#### [SUPPLIED INFORMATION]
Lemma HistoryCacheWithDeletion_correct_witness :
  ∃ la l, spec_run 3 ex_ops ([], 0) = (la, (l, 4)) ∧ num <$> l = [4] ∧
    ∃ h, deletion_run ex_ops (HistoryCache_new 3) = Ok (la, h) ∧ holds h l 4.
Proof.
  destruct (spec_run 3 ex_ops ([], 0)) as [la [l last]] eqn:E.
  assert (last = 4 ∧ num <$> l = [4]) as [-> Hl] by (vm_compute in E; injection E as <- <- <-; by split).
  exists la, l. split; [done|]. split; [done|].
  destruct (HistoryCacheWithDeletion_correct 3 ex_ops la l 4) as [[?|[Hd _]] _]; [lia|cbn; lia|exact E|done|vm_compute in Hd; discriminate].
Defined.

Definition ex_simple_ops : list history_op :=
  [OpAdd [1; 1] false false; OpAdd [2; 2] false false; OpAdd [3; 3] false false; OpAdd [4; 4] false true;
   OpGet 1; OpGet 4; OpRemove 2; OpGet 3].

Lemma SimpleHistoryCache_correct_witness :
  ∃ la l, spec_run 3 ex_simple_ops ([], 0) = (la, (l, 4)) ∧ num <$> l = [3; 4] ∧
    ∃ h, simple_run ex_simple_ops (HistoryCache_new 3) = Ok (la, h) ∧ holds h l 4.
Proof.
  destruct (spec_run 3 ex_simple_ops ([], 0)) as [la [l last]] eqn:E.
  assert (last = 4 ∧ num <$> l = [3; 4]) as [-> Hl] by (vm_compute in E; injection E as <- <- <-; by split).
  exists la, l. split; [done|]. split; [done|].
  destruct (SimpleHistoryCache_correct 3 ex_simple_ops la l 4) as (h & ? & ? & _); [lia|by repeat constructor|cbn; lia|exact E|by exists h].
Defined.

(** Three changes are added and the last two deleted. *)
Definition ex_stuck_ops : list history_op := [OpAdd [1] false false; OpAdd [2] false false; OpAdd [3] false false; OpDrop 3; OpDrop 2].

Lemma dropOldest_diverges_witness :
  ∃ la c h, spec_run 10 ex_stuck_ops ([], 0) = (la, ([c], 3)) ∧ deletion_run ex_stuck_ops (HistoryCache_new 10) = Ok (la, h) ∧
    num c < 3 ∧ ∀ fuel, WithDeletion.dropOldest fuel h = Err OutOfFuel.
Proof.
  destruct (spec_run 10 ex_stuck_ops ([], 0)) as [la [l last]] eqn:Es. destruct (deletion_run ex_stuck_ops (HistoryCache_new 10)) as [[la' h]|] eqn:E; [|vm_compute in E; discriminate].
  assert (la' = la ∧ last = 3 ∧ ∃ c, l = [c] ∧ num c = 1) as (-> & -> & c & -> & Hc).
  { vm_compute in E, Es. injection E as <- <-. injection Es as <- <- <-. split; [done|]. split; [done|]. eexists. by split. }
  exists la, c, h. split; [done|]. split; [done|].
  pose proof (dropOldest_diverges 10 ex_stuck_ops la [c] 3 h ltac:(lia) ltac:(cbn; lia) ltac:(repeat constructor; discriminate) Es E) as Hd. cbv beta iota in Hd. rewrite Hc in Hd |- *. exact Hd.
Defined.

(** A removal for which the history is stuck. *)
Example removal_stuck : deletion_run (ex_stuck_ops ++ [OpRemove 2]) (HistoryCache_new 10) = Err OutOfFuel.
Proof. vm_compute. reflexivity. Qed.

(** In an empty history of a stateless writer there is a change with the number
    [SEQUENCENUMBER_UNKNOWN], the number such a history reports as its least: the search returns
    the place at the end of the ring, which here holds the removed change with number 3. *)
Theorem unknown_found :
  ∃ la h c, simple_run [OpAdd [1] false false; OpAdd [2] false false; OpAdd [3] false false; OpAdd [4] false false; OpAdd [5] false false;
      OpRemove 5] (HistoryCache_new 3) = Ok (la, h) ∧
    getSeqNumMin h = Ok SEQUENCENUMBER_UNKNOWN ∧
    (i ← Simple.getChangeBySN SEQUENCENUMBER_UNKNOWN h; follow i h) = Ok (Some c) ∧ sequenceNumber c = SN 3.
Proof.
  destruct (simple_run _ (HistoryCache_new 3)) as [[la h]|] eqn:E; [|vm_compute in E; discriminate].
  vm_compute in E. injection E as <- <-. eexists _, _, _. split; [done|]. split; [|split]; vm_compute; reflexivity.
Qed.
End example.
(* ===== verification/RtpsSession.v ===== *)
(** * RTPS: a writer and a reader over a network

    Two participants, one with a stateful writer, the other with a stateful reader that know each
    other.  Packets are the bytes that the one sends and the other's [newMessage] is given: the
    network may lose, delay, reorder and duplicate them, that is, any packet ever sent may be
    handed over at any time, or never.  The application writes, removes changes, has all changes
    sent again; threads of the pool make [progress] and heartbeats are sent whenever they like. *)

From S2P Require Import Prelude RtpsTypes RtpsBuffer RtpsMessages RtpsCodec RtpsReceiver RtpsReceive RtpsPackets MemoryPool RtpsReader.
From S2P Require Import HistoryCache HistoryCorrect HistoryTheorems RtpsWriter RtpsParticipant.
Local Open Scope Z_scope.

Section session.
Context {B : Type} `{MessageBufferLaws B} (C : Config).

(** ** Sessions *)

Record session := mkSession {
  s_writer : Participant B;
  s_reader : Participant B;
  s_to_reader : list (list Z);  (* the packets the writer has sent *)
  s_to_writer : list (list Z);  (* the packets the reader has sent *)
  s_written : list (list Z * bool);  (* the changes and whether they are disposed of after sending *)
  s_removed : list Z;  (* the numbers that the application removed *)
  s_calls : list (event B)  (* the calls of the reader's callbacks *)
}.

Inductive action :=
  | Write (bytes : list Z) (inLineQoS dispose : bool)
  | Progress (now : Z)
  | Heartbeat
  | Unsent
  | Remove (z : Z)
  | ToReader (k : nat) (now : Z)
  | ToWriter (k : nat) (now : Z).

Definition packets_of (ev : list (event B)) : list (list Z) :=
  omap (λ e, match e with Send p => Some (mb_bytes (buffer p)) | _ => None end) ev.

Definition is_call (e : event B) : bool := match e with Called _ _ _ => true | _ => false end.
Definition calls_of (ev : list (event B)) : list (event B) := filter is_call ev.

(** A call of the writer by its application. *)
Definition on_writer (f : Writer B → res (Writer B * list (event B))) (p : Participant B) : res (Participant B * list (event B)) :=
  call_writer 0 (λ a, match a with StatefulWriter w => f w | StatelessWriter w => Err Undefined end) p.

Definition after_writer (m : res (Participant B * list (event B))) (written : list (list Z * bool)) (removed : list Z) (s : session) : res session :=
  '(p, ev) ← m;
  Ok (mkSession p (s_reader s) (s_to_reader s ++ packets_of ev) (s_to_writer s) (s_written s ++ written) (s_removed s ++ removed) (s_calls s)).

#### [PROBLEM REQUIREMENTS]
Give the count of lines in the listing that contain the word "destruct". No explanation is wanted.

#### [WRITTEN RESPONSE]
6